One of the most important travel rules for the British Royal Family is for senior members to try and avoid flying on the same plane. The simple reason for this is to try and preserve the line of succession in the unlikely event of an air disaster. The rule has never been set in stone, but in an ideal world, Prince William should try and avoid being on the same flight as his father or children. Much improved aviation safety has softened the rule, an example of which came in 2014, when the Queen gave permission for Prince William to fly with his wife and Prince George on their tour of Australia.
An outfit for every occasion
When travelling abroad, packing appropriate outfits is a crucial part of the planning process. Choosing clothing that is sympathetic to the culture of the destination is a key consideration with outfits by local designers often being worn. When Prince William and Kate Middleton visited India and Bhutan in 2016, Kate was pictured wearing a hand-selected blue and white dress by Indian-American designer Naeem Khan.

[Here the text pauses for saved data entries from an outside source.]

(* ===== verification/ObjectsTest.v ===== *)
(** * A concrete process, and the witnesses of its properties

    The devices of [TestMachine] on two buses below composites, one of which
    lists a bus twice; and a command line with a configuration of one JSON bus
    with one device. *)

From Stdlib Require Import ZArith Lia Ascii String.
From stdpp Require Import base tactics list numbers strings gmap fin_maps.
From S2P Require Import Prelude CxxString Version CompSpec Device Mmap Bus Devicetree DevicetreeTest Json OwningBus Cli.
From S2P Require Import Wire Address Client DeviceRemote Objects ObjectsSpec HwioInit.

Module TestObjects.
Import TestMachine TestTree.

(** Nothing is at the other end, and no server can be reached. *)
#[export] Instance no_peer : Peer unit := {| peer_takes _ := mret [] |}.
#[export] Instance no_server : ConApi := {| strerror _ := ""; con_socket := 3; con_connect _ := -1 |}.

(** ** Trees of buses *)

Definition json_leaf : bus_tree := TOwner 1 [0; 1]%nat.
Definition shared_leaf : bus_tree := TPrimitive 2 [DevMmap 2; DevMmap 0].
Definition good_tree : bus_tree := TComposite 0 [json_leaf; TComposite 4 [shared_leaf]].
Definition bad_tree : bus_tree := TComposite 3 [shared_leaf; shared_leaf].

Definition test_process : process unit := Process test_world
  (list_to_map [(0%nat, OComposite [1; 4]%nat); (1%nat, OJson (OwningBus [0; 1]%nat));
    (2%nat, OPrimitive (BusPrimitive [DevMmap 2; DevMmap 0])); (3%nat, OComposite [2; 2]%nat);
    (4%nat, OComposite [2]%nat)]).

Lemma good_tree_represented : represents test_process good_tree.
Proof.
  apply rep_composite; [reflexivity|]. constructor; [apply (rep_json _ 1 (OwningBus [0; 1]%nat)); reflexivity|].
  constructor; [|constructor]. apply rep_composite; [reflexivity|].
  constructor; [|constructor]. apply (rep_primitive _ 2 (BusPrimitive _)). reflexivity.
Qed.

Lemma bad_tree_represented : represents test_process bad_tree.
Proof.
  apply rep_composite; [reflexivity|].
  repeat (constructor; [apply (rep_primitive _ 2 (BusPrimitive _)); reflexivity|]). constructor.
Qed.

(** The device 0 is a leaf of both buses and matches every specification. *)
Lemma bus_tree_lookup_witness :
  find_devices 0%nat [make_spec "xlnx" "uart" default_version] test_process =
  (Ret [DevMmap 0; DevMmap 0], test_process).
Proof.
  etransitivity.
  - apply (bus_tree_lookup test_process good_tree [make_spec "xlnx" "uart" default_version] good_tree_represented).
  - vm_compute. reflexivity.
Defined.

Lemma bus_tree_deleted_witness :
  bus_delete 0%nat test_process = (Ret tt, release test_process [1; 2; 4; 0]%nat [0; 1]%nat) /\
  exists w', bus_delete 3%nat test_process = (Undef UseAfterFree, w').
Proof.
  split.
  - apply (bus_tree_deleted test_process good_tree good_tree_represented).
    apply (bool_decide_unpack _). vm_compute. exact I.
  - apply (bus_tree_deleted test_process bad_tree bad_tree_represented).
    apply (bool_decide_unpack _). vm_compute. exact I.
Defined.

(** ** A command line *)

#[export] Instance two_files : JsonFiles := {|
  read_json f :=
    if bool_decide (f = "cfg.json"%string) then Some (Ret (config_document [json_bus_entry "dev.json"]))
    else if bool_decide (f = "dev.json"%string) then
      Some (Ret (json_document "mem0.dat" 4096 [Description "uart0" 16 8 ["xlnx,xps-uartlite-1.1.97"%string]]))
    else None
|}.

#[export] Instance dial_nobody : Dial unit :=
  {| dial_rx _ := []; dial_tx _ := []; dial_in _ := []; dial_out _ := []; dial_peer _ := tt |}.
#[export] Instance no_names : Resolver :=
  {| getaddrinfo _ _ := (-2, None); gai_strerror _ := "Name or service not known"; inet_ntop _ := None |}.

#[local] Existing Instances TestCli.scanning TestCli.no_user_files.
#[local] Instance test_factory : BusFactory (process unit) nat := factory 10.

Definition start : process unit := Process (MWorld (zero_file "mem0.dat" 4104 16) ∅) ∅.

Lemma hwio_init_registers_witness :
  exists bus p w' w2, hwio_init 4 TestCli.test_argv start =
      (Ret (bus, (2, ["--hwio_config"; "cfg.json"; "cfg.json"; "x"]%string)), w') /\
    find_devices bus [make_spec "xlnx" "xps-uartlite" (Version 1 1 97)] w' = (Ret [DevMmap p], w') /\
    (attach (DevMmap p) ≫= fun _ => read_block (DevMmap p) 2 6) w' = (Ret (replicate 6 NUL), w2) /\
    bus_delete bus w' = (Ret tt, start).
Proof.
  destruct (hwio_init_registers (N:=unit) 10 4 TestCli.test_argv
    "cfg.json" "dev.json" "mem0.dat" 4096 [Description "uart0" 16 8 ["xlnx,xps-uartlite-1.1.97"%string]]
    [[make_spec "xlnx" "xps-uartlite" (Version 1 1 97)]] start) as (bus & ptrs & w' & Hrun & Hall & Hfind & Hread & Hdel).
  - reflexivity.
  - reflexivity.
  - discriminate.
  - reflexivity.
  - lia.
  - constructor; [|constructor]. split; [cbn; lia|]. split; [cbn; lia|].
    constructor; [|constructor]. split; [|vm_compute; reflexivity].
    apply (bool_decide_unpack _). vm_compute. exact I.
  - destruct (Forall2_cons_inv_r _ _ _ _ Hall) as (p & rest & [_ Hp] & Hnil & ->).
    apply Forall2_nil_inv_r in Hnil as ->.
    destruct (Hread 0%nat p (Description "uart0" 16 8 ["xlnx,xps-uartlite-1.1.97"%string]) 2 (replicate 6 NUL))
      as [w2 Hblock]; [reflexivity|reflexivity|reflexivity|reflexivity|lia|cbn; lia| |].
    + intros j b Hj. do 6 (destruct j as [|j]; [injection Hj as <-; vm_compute; reflexivity|]). discriminate.
    + exists bus, p, w', w2. split; [exact Hrun|]. split; [|split; [exact Hblock|exact Hdel]].
      rewrite Hfind. cbn [map]. rewrite filter_cons, decide_True; [reflexivity|].
      unfold device_matches. cbn [get_spec any_idev dev_part mmap_dev]. rewrite Hp.
      exists (make_spec "xlnx" "xps-uartlite" (Version 1 1 97)), (name_set "uart0" (make_spec "xlnx" "xps-uartlite" (Version 1 1 97))).
      split; [by left|]. split; [by left|reflexivity].
Defined.
End TestObjects.
(* ===== verification/ServerFrame.v ===== *)
(** * HwioServer: what processing a message may change

    The frame of [handle_msg]: on every outcome, normal or not, only the
    answer buffer and the object of the client whose message is processed
    change, and that client keeps its identity and its device ids. *)

From Stdlib Require Import ZArith Lia Ascii String.
From stdpp Require Import base tactics list numbers strings gmap fin_maps.
From S2P Require Import Prelude CxxString Version CompSpec Device Bus Wire Protocol Server ServerHandlers.

Section frame.
Context {W D B : Type} `{!IDev W D} `{!IBus W D B}.
Implicit Types (l : loc) (s : HwioServer W D B) (st : Sys (W:=W) (D:=D) (B:=B)).

(** The client keeps its id, descriptor and receive state, and every device
    id it has names the same device. *)
Record client_kept (c c' : ClientInfo D) : Prop := {
  kept_id : ci_id c' = ci_id c;
  kept_fd : ci_fd c' = ci_fd c;
  kept_ptr : curr_ptr (ci_rx c') = curr_ptr (ci_rx c);
  kept_len : curr_len (ci_rx c') = curr_len (ci_rx c);
  kept_buf : length (rb_buffer (ci_rx c')) = length (rb_buffer (ci_rx c));
  kept_dev : devs_wf (ci_devices c) ->
    devs_wf (ci_devices c') /\
    forall i d, ci_devices c !! i = Some (Some d) -> ci_devices c' !! i = Some (Some d)
}.

#[export] Instance client_kept_preorder : PreOrder client_kept.
Proof.
  split.
  - intros c. split; [done..|auto].
  - intros c1 c2 c3 [? ? ? ? ? H12] [? ? ? ? ? H23]. split; try congruence.
    intros Hw. destruct (H12 Hw) as [Hw2 H2]. destruct (H23 Hw2). auto.
Qed.

(** The members of the server no message changes. *)
Record members_kept s s' : Prop := {
  kept_rx : rx_buffer s' = rx_buffer s;
  kept_tx : length (tx_buffer s') = length (tx_buffer s);
  kept_master : master_socket s' = master_socket s;
  kept_poll : poll_fds s' = poll_fds s;
  kept_cap : poll_cap s' = poll_cap s;
  kept_removed : removed_poll_fds s' = removed_poll_fds s;
  kept_fds : fd_to_client s' = fd_to_client s;
  kept_clients : clients s' = clients s;
  kept_buses : buses s' = buses s;
  kept_plugins : plugins s' = plugins s;
  kept_fast : plugins_fast s' = plugins_fast s;
  kept_names : plugins_fast_names s' = plugins_fast_names s;
  kept_next : next_loc s' = next_loc s;
  kept_closed : closed s' = closed s
}.
Lemma rx_fn_name_run s w d name :
  rx_holds s (enc_RemoteCall d name) -> no_nul name -> (String.length name < MAX_NAME_LEN)%nat ->
  rx_cstr 2 (s, w) = (Ret name, (s, w)).
Proof.
  intros Hrx Hn Hnl. rewrite <-(of_chars_chars name).
  rewrite (rx_cstr_run s w (enc_RemoteCall d name) 2 (chars name)); [|done| |].
  - by rewrite of_chars_chars.
  - rewrite enc_RemoteCall_length. lia.
  - change (drop 2 (enc_RemoteCall d name)) with (strncpy MAX_NAME_LEN name).
    rewrite <-(app_nil_r (strncpy _ _)). by apply cstr_strncpy.
Qed.

(** A remote call by name that is too short, or names a device the
    client does not own or a function that is not registered, is refused
    without touching a device; otherwise the plugin registered under the name
    is called on the device with the bytes after the name. *)
Lemma handle_remote_call_correct l header c s w :
  length (tx_buffer s) = BUFFER_SIZE -> heap s !! l = Some c ->
  let res := handle_remote_call l header (s, w) in
  (body_len header < 129 -> refused MALFORMED_PACKET "REMOTE CALL: size too small" (s, w) res) /\
  forall dev_id name, 129 <= body_len header -> rx_holds s (enc_RemoteCall dev_id name) ->
  0 <= dev_id < 65536 -> no_nul name -> (String.length name < MAX_NAME_LEN)%nat ->
  match client_get_dev c dev_id with
  | None => refused ACCESS_DENIED "REMOTE CALL: device is not allocated" (s, w) res
  | Some dev =>
      match plugins s !! name with
      | None => refused MALFORMED_PACKET
          ("REMOTE CALL: RPC function " +:+ name +:+ " not registered on server") (s, w) res
      | Some p => plugin_called p dev (rx_tail s sizeof_RemoteCall) s w res
      end
  end.
Proof.
  intros Htx Hc res. unfold res, handle_remote_call.
  change (Z.of_nat sizeof_RemoteCall - 1) with 129. split.
  { intros Hlt. rewrite (proj2 (Z.ltb_lt _ _)) by done. by apply send_err_refused; [|short_msg]. }
  intros dev_id name Hlen Hrx Hd Hn Hnl. rewrite (proj2 (Z.ltb_ge _ _)) by done.
  erewrite st_bind_ret by (apply (rx_at_run s w _ 0 2 Hrx); rewrite enc_RemoteCall_length; lia).
  rewrite (st_bind_ret _ _ _ _ _ (get_client_run _ _ _ w Hc)).
  pose proof (enc_RemoteCall_dev dev_id name [] Hd) as Hdev. rewrite app_nil_r in Hdev.
  rewrite Hdev. destruct (client_get_dev c dev_id) as [dev|];
    [|by apply send_err_refused; [|short_msg]].
  rewrite (st_bind_ret _ _ _ _ _ (rx_fn_name_run _ w _ _ Hrx Hn Hnl)).
  rewrite (st_bind_ret _ _ _ _ _ (server_get_run _)). cbn [fst].
  destruct (plugins s !! name) as [p|].
  - rewrite (st_bind_ret _ _ _ _ _ (rx_mem_tail s w (rx_holds_live _ _ Hrx))), drop_rx_tail.
    by apply call_plugin_called.
  - apply send_err_refused; [done|]. apply short_msg_around. cbn. unfold MAX_NAME_LEN in Hnl. lia.
Qed.

Lemma to_dec_u32_length n : 0 <= n < 2 ^ 32 -> (String.length (to_dec n) <= 20)%nat.
Proof.
  intros Hn. rewrite <-chars_length. unfold to_dec.
  rewrite (proj2 (Z.ltb_ge _ _)) by lia. rewrite chars_of_chars.
  assert (forall k m acc, (length (dec_digits k m acc) <= k + length acc)%nat) as G.
  { induction k as [|k IH]; intros m acc; cbn [dec_digits]; [lia|].
    destruct (m <? 10); [cbn [length]; lia|].
    etransitivity; [apply IH|]. cbn [length]. lia. }
  etransitivity; [apply G|]. cbn [length]. lia.
Qed.

(** A remote call by number, on every branch, as [handle_remote_call]:
    the plugin is the one installed at the position [fn_id]. *)
Lemma handle_fast_remote_call_correct l header c s w :
  length (tx_buffer s) = BUFFER_SIZE -> heap s !! l = Some c ->
  let res := handle_fast_remote_call l header (s, w) in
  (body_len header < 5 -> refused MALFORMED_PACKET "REMOTE CALL: size too small" (s, w) res) /\
  forall dev_id fn_id, 5 <= body_len header -> rx_holds s (enc_RemoteCallFast dev_id fn_id) ->
  0 <= dev_id < 65536 -> 0 <= fn_id < 2 ^ 32 ->
  match client_get_dev c dev_id with
  | None => refused ACCESS_DENIED "REMOTE CALL: device is not allocated" (s, w) res
  | Some dev =>
      match plugins_fast s !! Z.to_nat fn_id with
      | None => refused MALFORMED_PACKET
          ("REMOTE CALL: RPC function with id " +:+ to_dec fn_id
           +:+ " is not registered on server") (s, w) res
      | Some p => plugin_called p dev (rx_tail s sizeof_RemoteCallFast) s w res
      end
  end.
Proof.
  intros Htx Hc res. unfold res, handle_fast_remote_call.
  change (Z.of_nat sizeof_RemoteCallFast - 1) with 5. split.
  { intros Hlt. rewrite (proj2 (Z.ltb_lt _ _)) by done. by apply send_err_refused; [|short_msg]. }
  intros dev_id fn_id Hlen Hrx Hd Hf. rewrite (proj2 (Z.ltb_ge _ _)) by done.
  erewrite st_bind_ret by (apply (rx_at_run s w _ 0 2 Hrx); cbn; lia).
  rewrite (st_bind_ret _ _ _ _ _ (get_client_run _ _ _ w Hc)).
  change (field 0 2 (slice 0 2 (enc_RemoteCallFast dev_id fn_id))) with (le_to_Z (le_of_Z 2 dev_id)).
  rewrite (le_to_Z_small 2) by done.
  destruct (client_get_dev c dev_id) as [dev|]; [|by apply send_err_refused; [|short_msg]].
  erewrite st_bind_ret by (apply (rx_at_run s w _ 2 4 Hrx); cbn; lia).
  change (field 0 4 (slice 2 4 (enc_RemoteCallFast dev_id fn_id))) with (le_to_Z (le_of_Z 4 fn_id)).
  rewrite (le_to_Z_small 4) by done. cbv zeta.
  rewrite (st_bind_ret _ _ _ _ _ (server_get_run _)). cbn [fst].
  destruct (plugins_fast s !! Z.to_nat fn_id) as [p|].
  - rewrite (st_bind_ret _ _ _ _ _ (rx_mem_tail s w (rx_holds_live _ _ Hrx))), drop_rx_tail.
    by apply call_plugin_called.
  - apply send_err_refused; [done|]. apply short_msg_around.
    pose proof (to_dec_u32_length fn_id Hf). cbn [String.length]. lia.
Qed.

When the Queen is travelling, she insists on looser clothing of 100% wool or cotton for comfort, while crease-prone linen is strictly forbidden. Every outfit is duplicated should an unfortunate spill necessitate a change of clothes. All of her clothes are hand-washed, steamed and pressed by one of her 12 strong wardrobe teams to avoid the use of any harsh chemicals.
A somewhat morbid rule for royal trips dictates that an all-black outfit must be on hand in case of a death in the family while abroad. When the Queen returned from Kenya following the death of her father, King George VI, in 1952, she had to wait on the plane until someone brought her a suitably sombre outfit to reflect the period of mourning.
One person who is always at the Queen’s side when travelling is a personal Royal Navy doctor. Emergency medicine and a mobile defibrillator are always on hand, as is knowledge of local hospitals should the need arise. On some occasions, personal packs of blood are taken if the local supply is unreliable. While the younger members of the Royal Family travel without a medic, Prince Charles has the same provisions made for him when on royal visits.
No passport required
One travel mishap that will never affect the Queen is a misplaced passport. Seeing as they are issued on her behalf, she is not required to possess one. Having said this, she is still required to give her full name, age, address, nationality, gender and place of birth to officials when entering or leaving Britain. Unfortunately for other members of the Royal Family, it is only the monarch who enjoys this privilege, so Prince Charles will have to wait in line in more ways than one.